Friday, July 19, 2013
Reader Top Ten Greatest Science Fiction Film Endings: Darren Slade of Episode Nothing: Star Wars in the 1970s
Writer and reviewer Darren Slade, of the new (and highly-recommended...) blog Episode Nothing: Star Wars in the 1970s, contributes our first reader's list of the day.
1. Star Wars (1977)
Our heroes have penetrated the enemy fortress, rescued the princess, got back to their spaceship and fought their way free. That would be a satisfying enough ending for most movies. In fact, when I saw the film at the age of 10, I thought that was the ending. It was a great ending, too. I just wished the whole thing could have gone on a little longer.
In my excitement, I'd forgotten that the Rebels still had to deal with the small matter of blowing up the Death Star. What followed were 20 of the most exciting minutes of film ever. And however many times I see it, I'm still surprised when Han Solo flies out of the sun. The medal ceremony, with its rousing music, caps the adventure perfectly.
2. Beneath the Planet of the Apes (1970)
OK, so the original film has the brilliant twist ending, but everyone picks that one. The sequel has the end of the world as an ending. The director hated it. The star hated it. It wasn't the ending the screenwriter had wanted, but he was under orders to bring the franchise to a permanent end.
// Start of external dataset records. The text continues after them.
Lemma demo_clean alive : alive = ["n1"; "n2"; "n3"]%string \/ alive = ["n1"; "n3"; "n2"]%string ->
  Forall clean (followers_now "n1" alive named).
Proof. intros [-> | ->]; repeat constructor; apply (bool_decide_unpack _); vm_compute; exact I. Qed.

Definition demo_addrs : list FollowerAddr := [mkFollower "n2" "n2"; mkFollower "n3" "n3"].

Example workers_follow_leadership_witness :
  exists st' r', leadership_tick "n1" demo_leaders ["n1"; "n2"; "n3"]%string named [] [0] leadership0 New = Some (st', r') /\
    (forall s, current r' s = if decide (demo_leaders !! s = Some "n1"%string)
                              then Some (mkWorker s demo_addrs true) else None) /\
    (forall i w, workers r' !! i = Some w -> w_live w = true -> current r' (w_shard w) = Some w) /\
    (∅ = led "n1" demo_leaders -> ""%string = followerSetKey demo_addrs -> r' = New).
Proof.
  apply (workers_follow_leadership "n1" leadership0 New demo_leaders ["n1"; "n2"; "n3"]%string named [] [0]);
    [apply runs_start|by apply demo_clean; left|done|by vm_compute].
Defined.

Definition demo_members : Fsm.FSM := {| Fsm.NewFSM with Fsm.members := {[ "n1"%string := Fsm.mkMember "n1" "a" "b" ]} |}.

Example ring_follows_members_witness :
  let r' := refreshRingOnce demo_members ["n1"%string] [] (Ring.New 2) in
  Ring.reachable 2 r' /\ Ring.nodes r' = dom (Fsm.members demo_members) /\
  (forall s, Ring.positions r' <> [] -> is_Some (Fsm.MemberAt (Ring.LeaderFor s r') demo_members)).
Proof.
  apply (ring_follows_members 2 demo_members ["n1"%string] [] (Ring.New 2)); [apply Ring.reach_new|by vm_compute|by vm_compute].
Defined.

Example shutdown_cancels_but_tick_panics_witness :
  (forall i w, workers (Close New) !! i = Some w -> w_live w = false) /\
  leadership_tick "n1" demo_leaders ["n1"; "n2"; "n3"]%string named [] [0] leadership0 (Close New) = None.
Proof.
  destruct (shutdown_cancels_but_tick_panics "n1" leadership0 New demo_leaders ["n1"; "n2"; "n3"]%string named [] [0] 0
    (runs_start "n1")) as [H1 H2].
  split; [exact H1|]. apply H2; [reflexivity|apply (bool_decide_unpack _); vm_compute; exact I|by vm_compute].
Defined.

(** The key of a follower set is not stable: when gossip lists the same live
    members in another order, the tick takes the set for a changed one, cancels the
    running worker and starts a new one. *)
Theorem reordered_view_restarts_streams :
  exists st r r', runs "n1" st r /\ workers r = [mkWorker 0 demo_addrs true] /\
    (leadership_tick "n1" demo_leaders ["n1"; "n3"; "n2"]%string named [0] [0] st r) = Some r' /\
    workers r'.2 = [mkWorker 0 demo_addrs false; mkWorker 0 (reverse demo_addrs) true].
Proof.
  destruct (leadership_tick "n1" demo_leaders ["n1"; "n2"; "n3"]%string named [] [0] leadership0 New) as [[st r]|] eqn:E;
    [|exfalso; vm_compute in E; done].
  exists st, r. eexists. split.
  - refine (runs_tick _ _ _ demo_leaders ["n1"; "n2"; "n3"]%string named [] [0] st r (runs_start _) _ _ _ E);
      [by apply demo_clean; left|done|by vm_compute].
  - vm_compute in E. injection E as <- <-. split; [done|]. split; vm_compute; reflexivity.
Qed.

Definition flag_config (n : string) : Config :=
  mkConfig n (n +:+ ":7001") (n +:+ ":8001") "/data/raft" "data/shardwal" (n +:+ ":9095")
    [mkPeer "n1" "n1:7001" "" ""; mkPeer "n2" "n2:7001" "" ""; mkPeer "n3" "n3:7001" "" ""].

Definition flag_configs : list Config := map flag_config ["n1"; "n2"; "n3"]%string.

Lemma flag_configs_ok : Forall (fun cfg => config_ok cfg /\ exists raw, ParsePeers raw = Ok (Peers cfg)) flag_configs.
Proof.
  apply list.Forall_forall. intros cfg (n & -> & Hn)%list_elem_of_fmap. split.
  - repeat (apply elem_of_cons in Hn as [->|Hn]; [repeat split; vm_compute; reflexivity|]). by apply not_elem_of_nil in Hn.
  - exists "n1@n1:7001,n2@n2:7001,n3@n3:7001"%string. vm_compute. reflexivity.
Qed.

(** The first leader registers itself and sets the shard count, *)
Definition flag_boot1 : boot :=
  mkBoot (Some "n1"%string) ({[ "n1"%string ]} ∪ ∅)
    (set_shard_count true true (registerSelf (flag_config "n1") true Fsm.NewFSM)).

(** and goes through its peers. *)
Definition flag_boot : boot :=
  {| flag_boot1 with fsm := foldr (register_peer (flag_config "n1") true true) (fsm flag_boot1) (Peers (flag_config "n1")) |}.

Lemma flag_boot_peers b ps :
  raft_leader b = Some "n1"%string -> boots flag_configs b -> ps ⊆ Peers (flag_config "n1") ->
  boots flag_configs {| b with fsm := foldr (register_peer (flag_config "n1") true true) (fsm b) ps |}.
Proof.
  intros Hl Hb. induction ps as [|p ps IH]; intros Hps; [by destruct b|]. cbn [foldr].
  eapply boots_step; [apply IH; set_solver|].
  apply (bs_peer flag_configs (flag_config "n1") p true true
           {| b with fsm := foldr (register_peer (flag_config "n1") true true) (fsm b) ps |}); [by left|set_solver|done].
Qed.

Lemma flag_boot_boots : boots flag_configs flag_boot.
Proof.
  unfold flag_boot. apply (flag_boot_peers flag_boot1 (Peers (flag_config "n1"))); [done| |done].
  eapply boots_step; [eapply boots_step; [eapply boots_step; [apply boots_start|apply (bs_elect _ "n1" boot0)]|]|].
  - apply (bs_register flag_configs (flag_config "n1") true); [by left|done].
  - apply (bs_count flag_configs true true).
Qed.

Example flag_cluster_has_no_followers_witness :
  Fsm.members (fsm flag_boot) = {[ "n1"%string := Fsm.mkMember "n1" "n1:7001" "n1:9095" ]} /\
  Forall (fun cfg => join_addrs cfg = map p_RaftAddr (filter (fun p => p_NodeID p <> NodeID cfg) (Peers cfg))) flag_configs /\
  followers_now "n1" ["n1"; "n2"; "n3"]%string (fun n => Fsm.MemberAt n (fsm flag_boot)) = [].
Proof.
  split; [vm_compute; reflexivity|].
  apply (flag_cluster_has_no_followers flag_configs flag_boot "n1" ["n1"; "n2"; "n3"]%string);
    [exact flag_configs_ok|exact flag_boot_boots|cbn [flag_boot elected]; set_solver].
Defined.

End Orchestrate.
It still astonishes me that a big, studio-backed film could end in so bleak a fashion.
“In one of the countless billions of galaxies in the universe, lies a medium-sized star, and one of its satellites, a green and insignificant planet, is now dead.”
3. E.T. The Extra-Terrestrial (1982)
A chase scene which is the perfect synthesis of action, editing and music gives way to a farewell which is not exactly surprising but completely satisfying emotionally. And kudos to effects man Dennis Muren, who came up with the inspired idea of having E.T.'s spaceship leave a rainbow in its wake.
4. Superman (1978)
It's an ending that shouldn't work, because it makes very little sense – yet does work, because it's dramatically right.
Superman is faced with two nuclear missiles exploding simultaneously in two parts of the US. He's stopped one, but the fatalities caused by the other include Lois Lane. Distraught, Superman disobeys his birth father's number one rule and interferes with human history by turning back time.
How does that resolve the problem when he still can't prevent two nuclear explosions at once? I still can't work it out, yet we're caught up with it because it's emotionally satisfying, and we cheerfully overlook the gaps in logic.
5. Sleeper (1973)
Certainly the funniest ever ending to an SF movie.
Luna: “You don't believe in science, and you also don't believe that political systems work, and you don't believe in God, huh? … So then, what do you believe in?
Miles: “Sex and death - two things that come once in a lifetime... but at least after death, you're not nauseous.”
6. The Empire Strikes Back (1980)
What better homage to Flash Gordon than to end a $20 million movie with a cliffhanger? And we had to wait three years for it to be resolved. Audacious, yet the lack of an ending was a great ending in itself.
7. X aka X: The Man With the X-Ray Eyes (1963)
"If thine eye offends thee ... pluck it out!" A chilling end to a movie which looks hokey and exploitative but is also brilliantly thought-out and almost profound.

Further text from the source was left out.